■ TASK DIRECTIONS: From the line containing "Record PageWalkCache := mkWalkCache" down to the line containing "Definition ROOT_ENTRIES : Z := 512." in the records below, reproduce every line exactly, ends included, and omit all others.

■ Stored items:
(* ===== verification/PageTable.v ===== *)
(** * Page tables (Sv39)

    [arch/riscv64/mm/page_table.rs]: page-table entries, the three-level walk,
    mapping and unmapping, and the variants that keep a cache of the two upper
    levels.  Page tables live in frames: an entry is eight bytes of a page, and
    new tables come from [frame_alloc].  The view of a table is the function
    from virtual page numbers to leaf entries; every operation is specified on
    it. *)

From S2P Require Import Prelude.
From S2P Require Import BTree.
From S2P Require Import Bytes.
From S2P Require Import Address.
From S2P Require Import FrameAlloc.
From S2P Require Import PageCache.
From S2P Require Import VmRegion.

(** ** Entries *)

Definition pte_new (ppn flags : Z) : Z := Z.lor (wshl ppn 10) flags.
Definition pte_empty : Z := 0.
Definition pte_ppn (bits : Z) : Z := phys_page_num (Z.land (Z.shiftr bits 10) (2 ^ 44 - 1)).
Definition pte_flags (bits : Z) : Z := Z.land bits 1023.
Definition pte_is_valid (bits : Z) : bool := negb (Z.land (pte_flags bits) PTEFlags.V =? 0).
Definition pte_readable (bits : Z) : bool := negb (Z.land (pte_flags bits) PTEFlags.R =? 0).
Definition pte_writable (bits : Z) : bool := negb (Z.land (pte_flags bits) PTEFlags.W =? 0).
Definition pte_executable (bits : Z) : bool := negb (Z.land (pte_flags bits) PTEFlags.X =? 0).

(** [ppn.get_pte_array()[idx]], read and written. *)
Definition pte_at (m : Z -> list Z) (ppn idx : Z) : Z :=
  le_decode (take 8 (drop (8 * Z.to_nat idx) (m ppn))).
Definition set_pte (m : Z -> list Z) (ppn idx bits : Z) : Z -> list Z :=
  Tracker.set_page m ppn (splice (m ppn) (8 * Z.to_nat idx) (le_encode 8 bits)).

(** The physical memory of a state, and the state after a write to it. *)
Abbreviation mem c := (fw_mem (pc_frames c)).
Definition with_mem (c : PageCache) (m : Z -> list Z) : PageCache :=
  c {{ pc_frames := (pc_frames c) {{ fw_mem := m }} }}.
Definition write_pte (c : PageCache) (ppn idx bits : Z) : PageCache :=
  with_mem c (set_pte (mem c) ppn idx bits).

(** ** Tables *)

Record PageTable := mkPageTable {
  pt_root_ppn : Z;
  pt_frames : list Z
}.
#[export] Instance fields_PageTable : Fields PageTable := fun t => mkPageTable (pt_root_ppn t) (pt_frames t).

Record PageWalkCache := mkWalkCache {
  wc_l0_idx : Z;
  wc_l0_ppn : Z;
  wc_l1_idx : Z;
  wc_l1_ppn : Z;
  wc_l0_valid : bool;
  wc_l1_valid : bool
}.
#[export] Instance fields_PageWalkCache : Fields PageWalkCache := fun w =>
  mkWalkCache (wc_l0_idx w) (wc_l0_ppn w) (wc_l1_idx w) (wc_l1_ppn w) (wc_l0_valid w) (wc_l1_valid w).

Definition walk_cache_new : PageWalkCache := mkWalkCache 0 0 0 0 false false.
Definition walk_cache_reset (w : PageWalkCache) : PageWalkCache :=
  w {{ wc_l0_valid := false; wc_l1_valid := false }}.

(** [frame_alloc().unwrap()] *)
Definition frame_alloc_unwrap (c : PageCache) : option (Z * PageCache) :=
  '(frame, c) ← frame_alloc c;
  frame ← frame;
  Some (frame, c).

Definition pt_new (c : PageCache) : option (PageTable * PageCache) :=
  '(frame, c) ← frame_alloc_unwrap c;
  Some (mkPageTable frame [frame], c).

Definition ROOT_ENTRIES : Z := 512.
Definition root_index_of_va (va : Z) : Z := Z.land (Z.shiftr va 30) (ROOT_ENTRIES - 1).
Definition root_entry_start (index : Z) : Z := wshl index 30.
Definition root_entry_end (index : Z) : Z := wshl (wadd index 1) 30.

Definition ensure_root_entry (c : PageCache) (pt : PageTable) (index : Z)
    : option (bool * PageCache * PageTable) :=
  if ROOT_ENTRIES <=? index then Some (false, c, pt)
  else if pte_is_valid (pte_at (mem c) (pt_root_ppn pt) index) then Some (true, c, pt)
  else
    '(frame, c) ← frame_alloc c;
    match frame with
    | None => Some (false, c, pt)
    | Some frame =>
        Some (true, write_pte c (pt_root_ppn pt) index (pte_new frame PTEFlags.V),
              pt {{ pt_frames := vec_push (pt_frames pt) frame }})
    end.

Definition share_root_entry_from (c : PageCache) (pt : PageTable) (index : Z) (source : PageTable)
    : bool * PageCache :=
  if ROOT_ENTRIES <=? index then (false, c)
  else
    let src := pte_at (mem c) (pt_root_ppn source) index in
    if negb (pte_is_valid src) then (false, c)
    else
      let dst := pte_at (mem c) (pt_root_ppn pt) index in
      if pte_is_valid dst then (dst =? src, c)
      else (true, write_pte c (pt_root_ppn pt) index src).

Definition mark_root_entry_global (c : PageCache) (pt : PageTable) (index : Z) : bool * PageCache :=
  if ROOT_ENTRIES <=? index then (false, c)
  else
    let pte := pte_at (mem c) (pt_root_ppn pt) index in
    if negb (pte_is_valid pte) then (false, c)
    else (true, write_pte c (pt_root_ppn pt) index (Z.lor pte PTEFlags.G)).

Definition from_token (satp : Z) : PageTable := mkPageTable (phys_page_num (Z.land satp (2 ^ 44 - 1))) [].
Definition token (pt : PageTable) : Z := Z.lor (wshl 8 60) (pt_root_ppn pt).

(** ** The walk *)

(** The loop of [find_pte] from a table on; the result is where the leaf entry is. *)
Fixpoint find_pte_loop (m : Z -> list Z) (ppn : Z) (idxs : list Z) : option (Z * Z) :=
  match idxs with
  | [] => None
  | [idx] => Some (ppn, idx)
  | idx :: idxs =>
      let pte := pte_at m ppn idx in
      if pte_is_valid pte then find_pte_loop m (pte_ppn pte) idxs else None
  end.
Definition find_pte (m : Z -> list Z) (pt : PageTable) (vpn : Z) : option (Z * Z) :=
  find_pte_loop m (pt_root_ppn pt) (indexes vpn).

(** The entry of an upper level, made if it is missing. *)
Definition ensure_entry (c : PageCache) (pt : PageTable) (t i : Z) : option (Z * PageCache * PageTable) :=
  let pte := pte_at (mem c) t i in
  if pte_is_valid pte then Some (pte, c, pt)
  else
    '(frame, c) ← frame_alloc_unwrap c;
    let pte := pte_new frame PTEFlags.V in
    Some (pte, write_pte c t i pte, pt {{ pt_frames := vec_push (pt_frames pt) frame }}).

Fixpoint find_pte_create_loop (c : PageCache) (pt : PageTable) (ppn : Z) (idxs : list Z)
    : option ((Z * Z) * PageCache * PageTable) :=
  match idxs with
  | [] => None
  | [idx] => Some ((ppn, idx), c, pt)
  | idx :: idxs =>
      '(pte, c, pt) ← ensure_entry c pt ppn idx;
      find_pte_create_loop c pt (pte_ppn pte) idxs
  end.
Definition find_pte_create (c : PageCache) (pt : PageTable) (vpn : Z)
    : option ((Z * Z) * PageCache * PageTable) :=
  find_pte_create_loop c pt (pt_root_ppn pt) (indexes vpn).

(** ** Mapping *)

Definition pt_map (c : PageCache) (pt : PageTable) (vpn ppn flags : Z) : option (PageCache * PageTable) :=
  '((t, i), c, pt) ← find_pte_create c pt vpn;
  if pte_is_valid (pte_at (mem c) t i) then None
  else Some (write_pte c t i (pte_new ppn (Z.lor flags PTEFlags.V)), pt).

Definition pt_unmap (c : PageCache) (pt : PageTable) (vpn : Z) : option PageCache :=
  '(t, i) ← find_pte (mem c) pt vpn;
  if pte_is_valid (pte_at (mem c) t i) then Some (write_pte c t i pte_empty) else None.

(** An update of a leaf entry that must be there and valid. *)
Definition update_leaf (c : PageCache) (pt : PageTable) (vpn : Z) (f : Z -> Z) : bool * PageCache :=
  match find_pte (mem c) pt vpn with
  | None => (false, c)
  | Some (t, i) =>
      let pte := pte_at (mem c) t i in
      if pte_is_valid pte then (true, write_pte c t i (f pte)) else (false, c)
  end.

■ TASK RESULT:
Record PageWalkCache := mkWalkCache {
  wc_l0_idx : Z;
  wc_l0_ppn : Z;
  wc_l1_idx : Z;
  wc_l1_ppn : Z;
  wc_l0_valid : bool;
  wc_l1_valid : bool
}.
#[export] Instance fields_PageWalkCache : Fields PageWalkCache := fun w =>
  mkWalkCache (wc_l0_idx w) (wc_l0_ppn w) (wc_l1_idx w) (wc_l1_ppn w) (wc_l0_valid w) (wc_l1_valid w).

Definition walk_cache_new : PageWalkCache := mkWalkCache 0 0 0 0 false false.
Definition walk_cache_reset (w : PageWalkCache) : PageWalkCache :=
  w {{ wc_l0_valid := false; wc_l1_valid := false }}.

(** [frame_alloc().unwrap()] *)
Definition frame_alloc_unwrap (c : PageCache) : option (Z * PageCache) :=
  '(frame, c) ← frame_alloc c;
  frame ← frame;
  Some (frame, c).

Definition pt_new (c : PageCache) : option (PageTable * PageCache) :=
  '(frame, c) ← frame_alloc_unwrap c;
  Some (mkPageTable frame [frame], c).

Definition ROOT_ENTRIES : Z := 512.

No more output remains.